**PROBLEM**
Write only the number of lines in the entries below that contain the string "destruct".

**MATERIAL FOR THIS EXERCISE**
(** A wait that a signal interrupts starts over with the whole timeout: under a signal
    every half second a timer of one second is still waited for after any time. *)
Theorem interrupted_wait_oversleeps (k : nat) : Z.of_nat k < 2 ^ 40 → ∃ s : Loop, loop_reachable s ∧ clock s = 500 * Z.of_nat k ∧
  workers s = [PWaiting 0 1000 (500 * Z.of_nat k)] ∧ ready s = false ∧
  timers_ (tm s) = [1%nat] ∧ next_at (Timer.heap (tm s)) 1 = 1000.
Proof.
  induction k as [|k IH]; intros Hk.
  - exists waiting. split; [apply waiting_reachable|vm_compute; done].
  - destruct IH as (s & Hs & Hc & Hw & Hr & Ht & Hn); [lia|].
    set (s1 := after (AClock 500) s). assert (loop_reachable s1) as H1 by (apply after_reachable; [done|cbn; lia]).
    destruct (interrupted s1 0 1000 (500 * Z.of_nat k) H1 Hw) as [H3 E3]. exists (after step (after step s1)). split; [done|].
    rewrite E3. cbn. rewrite Hc. split_and!; try done; [lia|do 2 f_equal; lia].
Qed.

Lemma interrupted_wait_oversleeps_witness : ∃ s : Loop, loop_reachable s ∧ clock s = 5000 ∧
  workers s = [PWaiting 0 1000 5000] ∧ ready s = false ∧ timers_ (tm s) = [1%nat] ∧ next_at (Timer.heap (tm s)) 1 = 1000.
Proof. exact (interrupted_wait_oversleeps 10 ltac:(lia)). Defined.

**RESPONSE TO THIS TASK**
2